SHARE

The hard slog of Wanaka mountain biking coach Gavin Key has helped steer the course for many elite riders around the country, which has led to coaching credentials and podium success for a flurry of young proteges. Central Otago reporter Adam Burns caught up with the hard-working mentor and discovered what drives his love of coaching.

For Wanaka’s Gavin Key, working a second gig is not considered a hardship.

Over the past eight years he has forged a name for himself as a highly reputable national mountain biking coach, having coached hundreds of riders across varying levels.

The 48-year-old has managed to juggle the role around family commitments and his day-to-day profession as a landscaper at Ecco Landscapes.

It helps when mountain biking and coaching are significant passions, Key says.

“The drive to do it comes quite easy for me.

“They say if you want something done you ask a busy person.

“I enjoy it, which makes a huge difference.”

The athletes under his watch have benefited greatly at various age group levels and have tackled mountain biking terrain across the country.

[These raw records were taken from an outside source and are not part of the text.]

Lemma decodeInt32_end_ok i v ret :
  (i <= 4)%nat -> -64 <= v < 64 -> 0 <= ret < 2 ^ (7 * Z.of_nat i) ->
  in_s 32 (v * 2 ^ (7 * Z.of_nat i)) ->
  decodeInt32_end (v mod 128)
    (Z.lor ret (i32 (Z.shiftl (Z.land (v mod 128) 0x7f) (7 * Z.of_nat i))))
    (7 * Z.of_nat i + 7) (Z.of_nat i + 1)
  = Ok (ret + v * 2 ^ (7 * Z.of_nat i), Z.of_nat i + 1).
Proof.
  intros Hi Hv Hret Hs. rewrite land_127, Z.mod_mod by lia. unfold decodeInt32_end, i32.
  pose proof (Z.mod_pos_bound v 128 ltac:(lia)).
  replace (7 * Z.of_nat i + 7) with (7 * Z.of_nat (S i)) by lia.
  destruct (decide (i = 4%nat)) as [->|].
  - rewrite signed_top by (done || lia).
    assert (-8 <= v < - 8 + 2 * 8) as Hr by (unfold in_s in Hs; lia).
    pose proof (zrange_forallb (fun v => Z.land (v mod 128) 0x30 =? if v <? 0 then 0x30 else 0)
      (-8) (2 * 8) eq_refl v Hr) as E. apply Z.eqb_eq in E. rewrite E.
    replace (7 * Z.of_nat (S 4) <? 32) with false by done. cbn [andb].
    set (r := ret + v * _) in *.
    assert (v < 0 <-> r < 0) as Hsg by (subst r; lia).
    replace (r <? 0) with (v <? 0) by (zbool; lia || done).
    replace (0 <=? r) with (negb (v <? 0)) by (zbool; lia || done).
    by destruct (v <? 0).
  - destruct (signed_step 32 i (v mod 128) ret) as [-> Hr]; [lia..|].
    destruct (Z.ltb_spec (7 * Z.of_nat (S i)) 32); [|lia]. cbn [andb].
    destruct (Z.ltb_spec maxVarintLen32 (Z.of_nat i + 1)); [unfold maxVarintLen32 in *; lia|].
    destruct (Z.eqb_spec (Z.of_nat i + 1) maxVarintLen32); [unfold maxVarintLen32 in *; lia|].
    cbn [andb]. destruct (bit6_sign v Hv) as [Hb Hm]. rewrite land_64, Hb.
    destruct (Z.ltb_spec v 0); rewrite Hm in *; [|done].
    change (64 * 1) with 64. cbn [negb Z.eqb Pos.eqb].
    rewrite wraps_small; [rewrite lor_shiftl_add by lia|lia|].
    + rewrite pow2_split7 in *. do 2 f_equal. lia.
    + rewrite Z.shiftl_mul_pow2 by lia. unfold in_s.
      pose proof (Z.pow_le_mono_r 2 (7 * Z.of_nat (S i)) (32 - 1)). lia.
Qed.
(* ===== verification/Ctfs.v ===== *)
(** * The CTFS container reader ([src/internal/ctfs/container.go])

    A container is a file of fixed-size blocks.  Block 0 holds the header and
    an array of 24-byte entries; an entry names an internal file, its size and
    the mapping block from which its data blocks are reached through up to
    five levels of mapping blocks.  The file on disk is the list of its bytes;
    [ReadAt] fails when it cannot fill its buffer.  Mapping blocks are read
    through the code's cache, which is threaded as a state. *)
From S2P Require Import Prelude Base40.
Import Base40.

Module Ctfs.

Inductive ctfs_err : Type :=
| ErrTooSmall | ErrMagic | ErrEncrypted | ErrBlockSize | ErrReadBlock0
| ErrNoEntryArray
| ErrEntryNameEmpty (i : Z) | ErrEntryName (i : Z) | ErrEntryMapBlock (i : Z) | ErrNoEntries
| ErrName (e : name_err) | ErrNotFound
| ErrLevels (blockIdx : Z) | ErrNoChain (level : Z) | ErrHole (level slot : Z)
| ErrNullBlock (blockIdx : Z) | ErrTruncated (blockIdx blk : Z)
| ErrBlockRange (blk : Z) | ErrReadBlock (blk : Z) | ErrReadData (i blk : Z).

#[export] Instance ctfs_err_eq_dec : EqDecision ctfs_err.
Proof. solve_decision. Defined.

Definition headerSize : Z := 16.
Definition fileEntrySize : Z := 24.
Definition offsetVersion : nat := 5.
Definition offsetEncrypt : nat := 6.
Definition offsetShards : nat := 7.
Definition offsetBlockSz : nat := 8.
Definition offsetMaxRootE : nat := 12.
Definition magic : list Z := [0xc0; 0xde; 0x72; 0xac; 0xe2].

Record FileEntry := { Size : Z; MapBlock : Z; Name : Z; Slot : Z }.

Record Container := {
  blockSize : Z;
  maxShards : Z;
  version : Z;
  encryption : Z;
  entryBase : Z;
  entryCount : Z;
  block0 : list Z;
  nextFreeBlock : Z;
  fileSize : Z;
  partialTailBytes : Z
}.

(** [f.ReadAt(buf, off)] with [len(buf) = n]. *)
Definition ReadAt (f : list Z) (n off : Z) : option (list Z) :=
  if (off <? 0) || (len f <? off + n) then None
  else Some (sub f (Z.to_nat off) (Z.to_nat n)).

Key said he has received significant support from the local Wanaka business community and the Otago Community Trust and Skeggs Foundation for travel costs.

Several of Key’s riders who compete at elite levels have had podium finishes at the National Series, Oceania, European IXS Cup, NZDH and Secondary School championships.

Mountain biking talent coached by Key includes Wellington’s Nikki Clarke, Oamaru’s Luke Hayman and Ryan Maney, of Napier.

Under-17 downhill riders Ethan Blanchard, of Auckland, and Albe Snep, of Wellington, represented New Zealand at the UCI Mountain Biking World Cup in Andorra in July and have been training with Key over the past three years.

Rotorua’s Finn Parsons – who won a secondary school national title under Key – was also part of a 25-strong Kiwi team which competed in Canada earlier this month in the UCI Mountain Bike World Championships.

Key’s deeds have been recognised at a regional level, having twice been nominated for coach of the year at the Otago Sports Awards in 2016 and 2017.

Despite the plaudits as a mountain biking coach, Key himself was never a competitive rider.

His background encompasses experience in surfing and as a freestyle snowboarding coach, and he approaches mountain biking from an “educational” perspective, he said.

He was then accredited as a coach by Cycling New Zealand in 2013.

Three years later he was selected for SportNZ’s performance advance coaching programme, which he said was an invaluable experience.

“I took a lot away from that.”

He now runs a youth development programme and said he valued the process of athletes “doing the small things correctly” first as opposed to focusing purely on results.

“I know the energy I put in and the life skills these young guys are getting out of it is huge.

“Seeing the growth, not just as athletes, but as people is super rewarding.

“That creates the bigger picture.”

As the mountain biking season kicks into gear, Key is grooming several elite riders for upcoming mountain biking dates, headlined by January’s National Championships in Dunedin.